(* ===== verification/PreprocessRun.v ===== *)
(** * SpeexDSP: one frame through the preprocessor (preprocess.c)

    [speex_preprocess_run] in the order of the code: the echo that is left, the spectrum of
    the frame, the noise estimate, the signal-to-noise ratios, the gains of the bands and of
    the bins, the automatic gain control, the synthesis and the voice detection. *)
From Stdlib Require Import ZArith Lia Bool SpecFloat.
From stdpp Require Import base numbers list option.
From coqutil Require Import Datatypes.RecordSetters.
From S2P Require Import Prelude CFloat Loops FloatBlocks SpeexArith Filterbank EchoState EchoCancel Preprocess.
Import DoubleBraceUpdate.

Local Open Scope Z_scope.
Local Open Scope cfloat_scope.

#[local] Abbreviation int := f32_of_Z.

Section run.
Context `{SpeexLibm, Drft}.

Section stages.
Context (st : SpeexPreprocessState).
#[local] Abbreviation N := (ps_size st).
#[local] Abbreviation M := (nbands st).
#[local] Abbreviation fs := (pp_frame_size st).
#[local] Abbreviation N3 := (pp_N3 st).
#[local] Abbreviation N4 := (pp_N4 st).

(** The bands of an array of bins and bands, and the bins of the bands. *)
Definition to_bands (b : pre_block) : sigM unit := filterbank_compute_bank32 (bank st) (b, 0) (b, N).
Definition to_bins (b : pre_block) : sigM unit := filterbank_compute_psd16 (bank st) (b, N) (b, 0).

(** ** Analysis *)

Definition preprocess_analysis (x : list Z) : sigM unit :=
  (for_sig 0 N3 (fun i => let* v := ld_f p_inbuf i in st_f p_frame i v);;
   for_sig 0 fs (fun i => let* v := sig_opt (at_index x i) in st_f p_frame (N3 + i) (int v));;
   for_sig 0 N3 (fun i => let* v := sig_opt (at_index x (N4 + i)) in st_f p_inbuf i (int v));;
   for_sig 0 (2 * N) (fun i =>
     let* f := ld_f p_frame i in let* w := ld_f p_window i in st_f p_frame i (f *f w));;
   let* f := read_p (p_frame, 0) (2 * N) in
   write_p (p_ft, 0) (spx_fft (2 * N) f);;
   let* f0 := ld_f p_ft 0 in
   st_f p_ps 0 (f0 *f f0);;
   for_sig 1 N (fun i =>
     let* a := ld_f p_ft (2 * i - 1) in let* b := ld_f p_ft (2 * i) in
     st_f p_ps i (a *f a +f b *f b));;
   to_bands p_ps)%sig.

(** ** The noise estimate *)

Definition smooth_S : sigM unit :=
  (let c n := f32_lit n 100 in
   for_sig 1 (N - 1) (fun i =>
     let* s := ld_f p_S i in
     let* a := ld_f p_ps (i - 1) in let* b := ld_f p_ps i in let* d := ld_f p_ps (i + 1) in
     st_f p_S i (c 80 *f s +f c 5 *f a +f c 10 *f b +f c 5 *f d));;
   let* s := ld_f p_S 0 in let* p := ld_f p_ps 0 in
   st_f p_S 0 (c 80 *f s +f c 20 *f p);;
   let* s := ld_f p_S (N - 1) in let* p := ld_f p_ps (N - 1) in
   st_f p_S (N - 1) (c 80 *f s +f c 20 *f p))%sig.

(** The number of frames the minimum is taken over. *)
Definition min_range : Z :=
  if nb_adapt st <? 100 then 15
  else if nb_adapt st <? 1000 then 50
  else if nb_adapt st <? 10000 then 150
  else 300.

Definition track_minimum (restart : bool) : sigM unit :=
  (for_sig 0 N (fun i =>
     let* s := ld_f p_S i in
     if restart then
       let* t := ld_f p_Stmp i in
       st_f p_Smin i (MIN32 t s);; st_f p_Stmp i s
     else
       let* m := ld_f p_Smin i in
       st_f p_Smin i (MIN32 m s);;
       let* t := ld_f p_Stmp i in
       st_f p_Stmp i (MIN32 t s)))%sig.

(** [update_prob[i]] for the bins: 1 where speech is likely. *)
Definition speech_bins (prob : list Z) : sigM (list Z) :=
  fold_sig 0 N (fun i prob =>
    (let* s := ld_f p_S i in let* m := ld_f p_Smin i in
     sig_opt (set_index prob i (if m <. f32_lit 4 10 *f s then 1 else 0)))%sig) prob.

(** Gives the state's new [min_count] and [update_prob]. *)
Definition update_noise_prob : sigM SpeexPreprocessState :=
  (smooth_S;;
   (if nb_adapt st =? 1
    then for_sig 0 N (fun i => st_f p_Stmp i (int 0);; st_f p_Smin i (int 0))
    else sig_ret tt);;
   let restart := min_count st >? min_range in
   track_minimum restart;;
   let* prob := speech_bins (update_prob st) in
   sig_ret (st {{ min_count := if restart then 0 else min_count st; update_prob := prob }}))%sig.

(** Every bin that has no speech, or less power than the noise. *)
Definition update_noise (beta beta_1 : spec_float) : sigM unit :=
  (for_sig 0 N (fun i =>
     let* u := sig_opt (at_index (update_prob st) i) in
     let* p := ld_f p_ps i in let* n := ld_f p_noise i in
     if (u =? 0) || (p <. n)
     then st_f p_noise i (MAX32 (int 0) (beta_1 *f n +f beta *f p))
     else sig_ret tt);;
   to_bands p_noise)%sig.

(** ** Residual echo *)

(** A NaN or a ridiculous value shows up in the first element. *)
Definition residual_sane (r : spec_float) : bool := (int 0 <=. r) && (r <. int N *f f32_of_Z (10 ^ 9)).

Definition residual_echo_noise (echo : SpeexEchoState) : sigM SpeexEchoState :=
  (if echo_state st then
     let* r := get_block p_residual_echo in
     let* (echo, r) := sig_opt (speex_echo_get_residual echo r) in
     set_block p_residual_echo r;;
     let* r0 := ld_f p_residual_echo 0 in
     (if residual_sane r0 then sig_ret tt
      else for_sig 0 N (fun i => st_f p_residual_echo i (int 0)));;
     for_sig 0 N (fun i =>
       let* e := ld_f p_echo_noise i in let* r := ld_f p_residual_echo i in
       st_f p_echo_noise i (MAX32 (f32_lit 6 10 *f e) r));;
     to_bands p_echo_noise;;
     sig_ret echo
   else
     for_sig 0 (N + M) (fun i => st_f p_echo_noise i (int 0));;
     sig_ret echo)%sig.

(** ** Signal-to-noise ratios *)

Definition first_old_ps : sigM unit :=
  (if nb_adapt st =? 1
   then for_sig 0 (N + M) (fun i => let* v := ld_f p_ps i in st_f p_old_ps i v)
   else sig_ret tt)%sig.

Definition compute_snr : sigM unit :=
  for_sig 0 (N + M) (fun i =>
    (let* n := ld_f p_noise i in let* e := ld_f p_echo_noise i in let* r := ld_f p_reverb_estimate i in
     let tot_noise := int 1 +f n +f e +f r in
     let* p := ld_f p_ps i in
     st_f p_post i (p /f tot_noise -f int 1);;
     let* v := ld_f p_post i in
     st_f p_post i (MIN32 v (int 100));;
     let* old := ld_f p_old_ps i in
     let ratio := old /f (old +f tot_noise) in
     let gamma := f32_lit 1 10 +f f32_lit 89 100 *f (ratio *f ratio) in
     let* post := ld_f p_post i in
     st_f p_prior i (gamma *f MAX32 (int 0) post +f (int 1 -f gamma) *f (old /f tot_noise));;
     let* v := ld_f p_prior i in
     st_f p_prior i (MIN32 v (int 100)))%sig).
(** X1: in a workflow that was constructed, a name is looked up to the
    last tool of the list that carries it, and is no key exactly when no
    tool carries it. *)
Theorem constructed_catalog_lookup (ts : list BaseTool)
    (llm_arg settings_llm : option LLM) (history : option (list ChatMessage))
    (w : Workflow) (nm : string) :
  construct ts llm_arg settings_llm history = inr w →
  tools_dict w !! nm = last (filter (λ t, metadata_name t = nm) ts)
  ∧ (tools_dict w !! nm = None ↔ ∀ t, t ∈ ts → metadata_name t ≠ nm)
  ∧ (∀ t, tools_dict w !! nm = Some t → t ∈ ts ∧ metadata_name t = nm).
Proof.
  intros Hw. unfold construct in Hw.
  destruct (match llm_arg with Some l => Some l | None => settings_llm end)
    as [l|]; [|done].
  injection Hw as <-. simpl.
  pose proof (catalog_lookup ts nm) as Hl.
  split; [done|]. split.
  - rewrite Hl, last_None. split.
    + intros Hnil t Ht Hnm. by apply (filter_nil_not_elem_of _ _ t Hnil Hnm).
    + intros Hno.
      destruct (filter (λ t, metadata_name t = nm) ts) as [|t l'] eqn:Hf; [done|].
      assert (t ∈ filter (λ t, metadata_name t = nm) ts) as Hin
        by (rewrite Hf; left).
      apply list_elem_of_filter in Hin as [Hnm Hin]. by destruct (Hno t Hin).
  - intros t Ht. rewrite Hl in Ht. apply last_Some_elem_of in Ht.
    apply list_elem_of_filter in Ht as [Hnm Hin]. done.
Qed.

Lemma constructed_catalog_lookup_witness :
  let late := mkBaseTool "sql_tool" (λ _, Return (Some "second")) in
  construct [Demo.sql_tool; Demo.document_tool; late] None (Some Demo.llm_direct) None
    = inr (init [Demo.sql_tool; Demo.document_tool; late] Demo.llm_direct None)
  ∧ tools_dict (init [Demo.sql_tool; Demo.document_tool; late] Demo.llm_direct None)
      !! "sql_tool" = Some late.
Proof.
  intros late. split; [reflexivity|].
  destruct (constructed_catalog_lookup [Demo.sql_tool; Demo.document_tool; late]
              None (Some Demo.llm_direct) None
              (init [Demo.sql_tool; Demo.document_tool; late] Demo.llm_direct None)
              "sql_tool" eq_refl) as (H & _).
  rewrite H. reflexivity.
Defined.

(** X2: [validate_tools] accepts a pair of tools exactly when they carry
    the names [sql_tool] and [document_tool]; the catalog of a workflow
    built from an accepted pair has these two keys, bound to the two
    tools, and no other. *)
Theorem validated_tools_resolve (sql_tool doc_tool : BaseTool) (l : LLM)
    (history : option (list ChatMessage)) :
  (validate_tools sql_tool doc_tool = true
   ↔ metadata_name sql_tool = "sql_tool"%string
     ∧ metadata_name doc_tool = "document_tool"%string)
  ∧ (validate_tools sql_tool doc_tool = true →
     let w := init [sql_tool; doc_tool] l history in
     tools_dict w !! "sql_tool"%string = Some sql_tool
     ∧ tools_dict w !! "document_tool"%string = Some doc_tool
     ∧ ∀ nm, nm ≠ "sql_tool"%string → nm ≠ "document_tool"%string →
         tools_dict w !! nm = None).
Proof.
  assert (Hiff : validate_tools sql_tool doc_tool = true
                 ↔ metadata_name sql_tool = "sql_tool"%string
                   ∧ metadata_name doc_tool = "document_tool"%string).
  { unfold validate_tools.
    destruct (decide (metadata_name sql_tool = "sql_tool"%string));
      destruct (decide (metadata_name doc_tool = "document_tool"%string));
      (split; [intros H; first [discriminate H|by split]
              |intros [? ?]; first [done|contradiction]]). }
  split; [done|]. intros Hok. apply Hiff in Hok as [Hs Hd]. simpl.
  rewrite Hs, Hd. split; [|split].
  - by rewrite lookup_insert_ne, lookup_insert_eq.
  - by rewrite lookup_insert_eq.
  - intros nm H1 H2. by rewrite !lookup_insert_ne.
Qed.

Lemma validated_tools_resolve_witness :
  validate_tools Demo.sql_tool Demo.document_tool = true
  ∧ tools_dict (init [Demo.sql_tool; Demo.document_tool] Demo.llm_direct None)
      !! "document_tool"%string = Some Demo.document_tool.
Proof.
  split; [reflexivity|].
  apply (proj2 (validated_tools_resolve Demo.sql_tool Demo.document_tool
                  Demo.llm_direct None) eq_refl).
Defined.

------

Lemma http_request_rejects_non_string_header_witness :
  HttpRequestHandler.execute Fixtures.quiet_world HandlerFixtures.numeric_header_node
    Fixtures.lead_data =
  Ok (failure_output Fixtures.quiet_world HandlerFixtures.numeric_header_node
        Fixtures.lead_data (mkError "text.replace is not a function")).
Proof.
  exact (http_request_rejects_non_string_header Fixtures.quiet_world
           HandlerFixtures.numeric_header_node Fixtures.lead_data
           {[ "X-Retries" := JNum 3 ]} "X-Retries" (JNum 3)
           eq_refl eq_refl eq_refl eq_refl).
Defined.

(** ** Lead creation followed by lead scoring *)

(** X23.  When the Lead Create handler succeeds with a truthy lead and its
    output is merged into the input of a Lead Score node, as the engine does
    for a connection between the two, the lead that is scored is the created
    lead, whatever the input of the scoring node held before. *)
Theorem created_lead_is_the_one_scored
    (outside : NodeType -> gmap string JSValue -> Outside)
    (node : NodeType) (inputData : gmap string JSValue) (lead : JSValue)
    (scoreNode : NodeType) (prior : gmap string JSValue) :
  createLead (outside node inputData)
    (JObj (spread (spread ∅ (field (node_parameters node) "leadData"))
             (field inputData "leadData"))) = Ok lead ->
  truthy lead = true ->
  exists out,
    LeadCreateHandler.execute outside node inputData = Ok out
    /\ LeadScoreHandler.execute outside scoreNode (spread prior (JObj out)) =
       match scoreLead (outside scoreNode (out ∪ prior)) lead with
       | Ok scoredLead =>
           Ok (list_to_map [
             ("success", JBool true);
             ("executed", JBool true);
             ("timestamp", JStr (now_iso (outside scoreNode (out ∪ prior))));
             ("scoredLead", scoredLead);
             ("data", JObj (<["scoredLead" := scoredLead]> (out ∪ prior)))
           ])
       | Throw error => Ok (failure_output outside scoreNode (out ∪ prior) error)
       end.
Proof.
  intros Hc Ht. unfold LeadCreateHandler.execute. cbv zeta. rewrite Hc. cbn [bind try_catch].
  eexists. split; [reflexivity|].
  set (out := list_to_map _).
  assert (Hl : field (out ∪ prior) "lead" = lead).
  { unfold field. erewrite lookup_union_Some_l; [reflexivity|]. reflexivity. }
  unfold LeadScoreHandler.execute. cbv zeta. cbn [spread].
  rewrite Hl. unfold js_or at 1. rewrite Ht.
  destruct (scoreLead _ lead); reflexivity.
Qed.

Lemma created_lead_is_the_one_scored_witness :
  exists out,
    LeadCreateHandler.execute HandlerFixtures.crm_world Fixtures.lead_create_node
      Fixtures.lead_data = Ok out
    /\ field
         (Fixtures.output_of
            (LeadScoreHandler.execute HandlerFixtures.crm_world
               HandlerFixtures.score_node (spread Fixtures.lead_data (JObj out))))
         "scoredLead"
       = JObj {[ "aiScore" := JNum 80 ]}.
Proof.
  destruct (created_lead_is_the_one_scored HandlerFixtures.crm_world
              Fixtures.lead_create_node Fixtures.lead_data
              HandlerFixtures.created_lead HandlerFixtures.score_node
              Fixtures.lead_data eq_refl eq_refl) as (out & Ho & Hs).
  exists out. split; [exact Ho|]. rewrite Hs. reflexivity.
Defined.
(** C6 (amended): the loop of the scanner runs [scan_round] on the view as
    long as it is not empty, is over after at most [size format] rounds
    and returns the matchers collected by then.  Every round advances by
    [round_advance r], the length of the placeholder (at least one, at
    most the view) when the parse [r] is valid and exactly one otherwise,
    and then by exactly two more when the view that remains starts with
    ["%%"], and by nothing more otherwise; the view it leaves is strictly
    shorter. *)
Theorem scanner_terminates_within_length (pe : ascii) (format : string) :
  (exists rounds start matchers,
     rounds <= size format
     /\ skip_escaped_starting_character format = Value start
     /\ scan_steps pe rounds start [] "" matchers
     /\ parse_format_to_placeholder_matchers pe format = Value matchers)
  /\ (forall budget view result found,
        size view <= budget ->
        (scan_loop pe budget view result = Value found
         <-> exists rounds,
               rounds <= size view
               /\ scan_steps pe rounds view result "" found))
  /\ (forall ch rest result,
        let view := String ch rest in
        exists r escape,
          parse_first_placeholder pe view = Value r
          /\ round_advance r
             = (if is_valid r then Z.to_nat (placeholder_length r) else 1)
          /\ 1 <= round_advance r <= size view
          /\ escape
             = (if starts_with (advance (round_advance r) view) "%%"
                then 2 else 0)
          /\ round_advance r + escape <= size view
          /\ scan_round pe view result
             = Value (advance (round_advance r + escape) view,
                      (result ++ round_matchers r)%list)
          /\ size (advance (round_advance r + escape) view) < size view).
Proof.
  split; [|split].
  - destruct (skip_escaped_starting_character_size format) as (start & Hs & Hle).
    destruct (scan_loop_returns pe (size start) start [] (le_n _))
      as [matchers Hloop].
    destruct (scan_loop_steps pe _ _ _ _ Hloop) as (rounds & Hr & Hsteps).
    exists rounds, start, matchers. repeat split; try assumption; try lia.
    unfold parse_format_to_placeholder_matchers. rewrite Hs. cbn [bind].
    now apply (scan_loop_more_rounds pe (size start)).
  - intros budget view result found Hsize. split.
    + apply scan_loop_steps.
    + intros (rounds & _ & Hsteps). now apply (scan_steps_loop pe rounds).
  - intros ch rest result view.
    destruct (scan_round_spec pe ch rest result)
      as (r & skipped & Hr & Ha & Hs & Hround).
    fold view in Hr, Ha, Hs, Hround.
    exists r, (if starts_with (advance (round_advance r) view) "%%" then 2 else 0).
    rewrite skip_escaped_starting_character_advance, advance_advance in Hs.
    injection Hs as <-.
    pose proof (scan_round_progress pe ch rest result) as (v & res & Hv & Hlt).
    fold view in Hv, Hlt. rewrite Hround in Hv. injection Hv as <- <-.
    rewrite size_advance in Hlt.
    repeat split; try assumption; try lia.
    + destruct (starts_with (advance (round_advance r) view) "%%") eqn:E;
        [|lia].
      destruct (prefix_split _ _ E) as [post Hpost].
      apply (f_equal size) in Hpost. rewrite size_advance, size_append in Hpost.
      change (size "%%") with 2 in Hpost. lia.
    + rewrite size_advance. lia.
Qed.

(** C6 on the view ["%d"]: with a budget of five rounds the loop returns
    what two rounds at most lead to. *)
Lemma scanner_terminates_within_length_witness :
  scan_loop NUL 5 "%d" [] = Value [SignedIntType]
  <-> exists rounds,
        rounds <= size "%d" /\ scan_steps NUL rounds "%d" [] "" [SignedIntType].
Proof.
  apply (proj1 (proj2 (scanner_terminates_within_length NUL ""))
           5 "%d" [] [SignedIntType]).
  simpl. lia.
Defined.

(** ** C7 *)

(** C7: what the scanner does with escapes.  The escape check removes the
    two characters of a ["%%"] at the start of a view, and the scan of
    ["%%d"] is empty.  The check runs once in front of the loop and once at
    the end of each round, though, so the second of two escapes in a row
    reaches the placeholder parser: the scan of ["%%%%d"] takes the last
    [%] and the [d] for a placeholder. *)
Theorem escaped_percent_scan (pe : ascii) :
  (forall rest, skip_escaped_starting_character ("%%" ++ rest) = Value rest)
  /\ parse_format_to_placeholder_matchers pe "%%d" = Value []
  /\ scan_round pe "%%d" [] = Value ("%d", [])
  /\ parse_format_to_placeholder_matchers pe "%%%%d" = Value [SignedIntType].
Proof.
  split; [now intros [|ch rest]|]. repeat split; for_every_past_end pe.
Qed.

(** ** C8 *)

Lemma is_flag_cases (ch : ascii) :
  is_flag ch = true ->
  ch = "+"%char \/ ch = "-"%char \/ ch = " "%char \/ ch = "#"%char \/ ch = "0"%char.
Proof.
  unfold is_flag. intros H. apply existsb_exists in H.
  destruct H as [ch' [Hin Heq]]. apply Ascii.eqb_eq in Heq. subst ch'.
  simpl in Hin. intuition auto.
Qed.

------

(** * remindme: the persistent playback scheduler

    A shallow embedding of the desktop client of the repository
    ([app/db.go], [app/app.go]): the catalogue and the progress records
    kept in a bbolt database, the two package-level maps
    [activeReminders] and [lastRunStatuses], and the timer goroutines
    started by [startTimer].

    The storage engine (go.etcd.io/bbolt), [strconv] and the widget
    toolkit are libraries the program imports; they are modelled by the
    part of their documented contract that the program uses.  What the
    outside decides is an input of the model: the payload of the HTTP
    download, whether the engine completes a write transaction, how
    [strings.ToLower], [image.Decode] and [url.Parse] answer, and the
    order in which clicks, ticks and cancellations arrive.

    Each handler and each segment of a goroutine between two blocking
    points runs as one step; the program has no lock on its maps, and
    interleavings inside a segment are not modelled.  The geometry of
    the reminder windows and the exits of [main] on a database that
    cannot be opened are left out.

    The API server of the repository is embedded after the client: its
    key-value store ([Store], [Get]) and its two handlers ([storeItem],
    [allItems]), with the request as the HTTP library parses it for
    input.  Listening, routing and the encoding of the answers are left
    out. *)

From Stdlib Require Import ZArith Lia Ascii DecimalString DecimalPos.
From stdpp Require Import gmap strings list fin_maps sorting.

------

EXERCISE: Going down the listing above, begin printing at the line with "(* ===== verification/PreprocessRun.v" and finish with the line with "#[local] Abbreviation fs", exactly as they appear.

ANSWER SECTION:
(* ===== verification/PreprocessRun.v ===== *)
(** * SpeexDSP: one frame through the preprocessor (preprocess.c)

    [speex_preprocess_run] in the order of the code: the echo that is left, the spectrum of
    the frame, the noise estimate, the signal-to-noise ratios, the gains of the bands and of
    the bins, the automatic gain control, the synthesis and the voice detection. *)
From Stdlib Require Import ZArith Lia Bool SpecFloat.
From stdpp Require Import base numbers list option.
From coqutil Require Import Datatypes.RecordSetters.
From S2P Require Import Prelude CFloat Loops FloatBlocks SpeexArith Filterbank EchoState EchoCancel Preprocess.
Import DoubleBraceUpdate.

Local Open Scope Z_scope.
Local Open Scope cfloat_scope.

#[local] Abbreviation int := f32_of_Z.

Section run.
Context `{SpeexLibm, Drft}.

Section stages.
Context (st : SpeexPreprocessState).
#[local] Abbreviation N := (ps_size st).
#[local] Abbreviation M := (nbands st).
#[local] Abbreviation fs := (pp_frame_size st).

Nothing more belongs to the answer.